**Exercise goal**. In the material below, find each line that contains the word "RecordRedirectAttempt" and copy it.
• • • • •
(** [retention_days] is a [size_t] cast to [long long]; the subtraction is one of
    nanosecond counts. *)
Definition cutoff_for (days now : Z) : Z := wrap64 (now - wrap64 (wrap64 (24 * days) * (3600 * ticks_per_second))).

Definition RetentionCleanupJob_Run {R} `{IClickEventRepository R} (config : AnalyticsConfig) (now : Z)
    (metrics : PipelineMetrics) (repo : R) : RetentionCleanupResult * (PipelineMetrics * R) :=
  let days := wrap64 (retention_days config) in
  if (days <=? 0)%Z then (mkRetentionCleanupResult false None 0 None, (metrics, repo))
  else
    let cutoff := cutoff_for days now in
    let '(error, repo) := repo_DeleteOlderThan cutoff repo in
    match error with
    | Some e => (mkRetentionCleanupResult true (Some cutoff) 0 (Some e), (count_failure metrics, repo))
    | None => (mkRetentionCleanupResult true (Some cutoff) 0 None, (metrics, repo))
    end.

(** ** No event is lost, duplicated or reordered *)
Definition batch_of (pc : Pc) : list ClickEvent :=
  match pc with collecting batch | persisting batch => batch | _ => [] end.

Definition batches {B} (l : list (list ClickEvent * B)) : list ClickEvent := concat (map fst l).

Lemma batches_snoc {B} (l : list (list ClickEvent * B)) batch (b : B) : batches (l ++ [(batch, b)]) = batches l ++ batch.
Proof. unfold batches. rewrite map_app, concat_app. simpl. by rewrite app_nil_r. Qed.

#[export] Instance Pc_returned_dec (pc : Pc) : Decision (pc = returned).
Proof. destruct pc; (by left) || (by right). Defined.

Section fifo.
Context {R : Type} `{IClickEventRepository R} (hmac_sha256 : str → str → str) (config : AnalyticsConfig).
Implicit Types p : Pipeline R.

(** The thread runs exactly when the state says so. *)
Definition thread_ok p : Prop :=
  match p_state p with
  | WorkerState.Stopped => p_pc p = idle
  | WorkerState.Running => p_pc p ≠ idle ∧ p_pc p ≠ returned
  | WorkerState.Stopping => p_pc p ≠ idle
  end.

Record pipeline_ok p : Prop := {
  ok_history : accepted p = batches (handled p) ++ batch_of (p_pc p) ++ Queue.events (p_queue p);
  ok_bounded : length (Queue.events (p_queue p)) ≤ Queue.capacity (p_queue p);
  ok_batch : length (batch_of (p_pc p)) ≤ batch_size config;
  ok_batches : Forall (fun b => 0 < length b.1 ≤ batch_size config) (handled p);
  ok_total : Queue.enqueued_total (p_queue p) = u64 (Z.of_nat (length (accepted p)));
  ok_thread : thread_ok p;
}.

Lemma record_ok event_id alloc context p :
  pipeline_ok p → pipeline_ok (RecordRedirectAttempt hmac_sha256 config event_id alloc context p).
Proof.
  intros Hp. unfold RecordRedirectAttempt. destruct (ac_enabled config); [|done]. cbn [negb].
  destruct (Build _ _ _ _ _) as [|event]; [done|]. unfold Queue.TryEnqueue.
  destruct (Nat.leb_spec (Queue.capacity (p_queue p)) (length (Queue.events (p_queue p)))) as [Hf|Hf];
    [destruct Hp; by constructor|]. destruct alloc; cbn [negb]; [|destruct Hp; by constructor].
  destruct Hp as [Hh Hb Hc Hd He Ht]. constructor; simpl; try done.
  - rewrite Hh. by rewrite <- !app_assoc.
  - rewrite length_app. simpl. lia.
  - rewrite length_app, He. unfold u64. rewrite Nat2Z.inj_add. simpl.
    by rewrite Zplus_mod_idemp_l.
Qed.

Lemma collected_ok batch p :
  pipeline_ok p → p_pc p = collecting batch → length batch < batch_size config →
  pipeline_ok (collected batch (Queue.TryDequeue (p_queue p)) p).
Proof.
  intros [Hh Hb Hc Hd He Ht] Hpc Hlt. unfold collected, Queue.TryDequeue. unfold thread_ok in Ht.
  rewrite Hpc in Hh, Hc, Ht. destruct (Queue.events (p_queue p)) as [|e rest] eqn:Eq.
  - constructor; simpl; rewrite ?Eq; try done.
    unfold thread_ok. simpl. by destruct (p_state p).
  - constructor; simpl in *; try done; [by rewrite Hh, <- !app_assoc|lia|rewrite length_app; simpl; lia|].
    unfold thread_ok. simpl. by destruct (p_state p).
Qed.

Lemma set_pc_ok pc p :
  pipeline_ok p → batch_of pc = batch_of (p_pc p) →
  (thread_ok p → thread_ok (set_pc pc p)) → pipeline_ok (set_pc pc p).
Proof. intros [Hh Hb Hc Hd He Ht] Hpc Hth. constructor; simpl; try done; [by rewrite Hpc|by rewrite Hpc|auto]. Qed.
• • • • •
**Written response**.
  pipeline_ok p → pipeline_ok (RecordRedirectAttempt hmac_sha256 config event_id alloc context p).
  intros Hp. unfold RecordRedirectAttempt. destruct (ac_enabled config); [|done]. cbn [negb].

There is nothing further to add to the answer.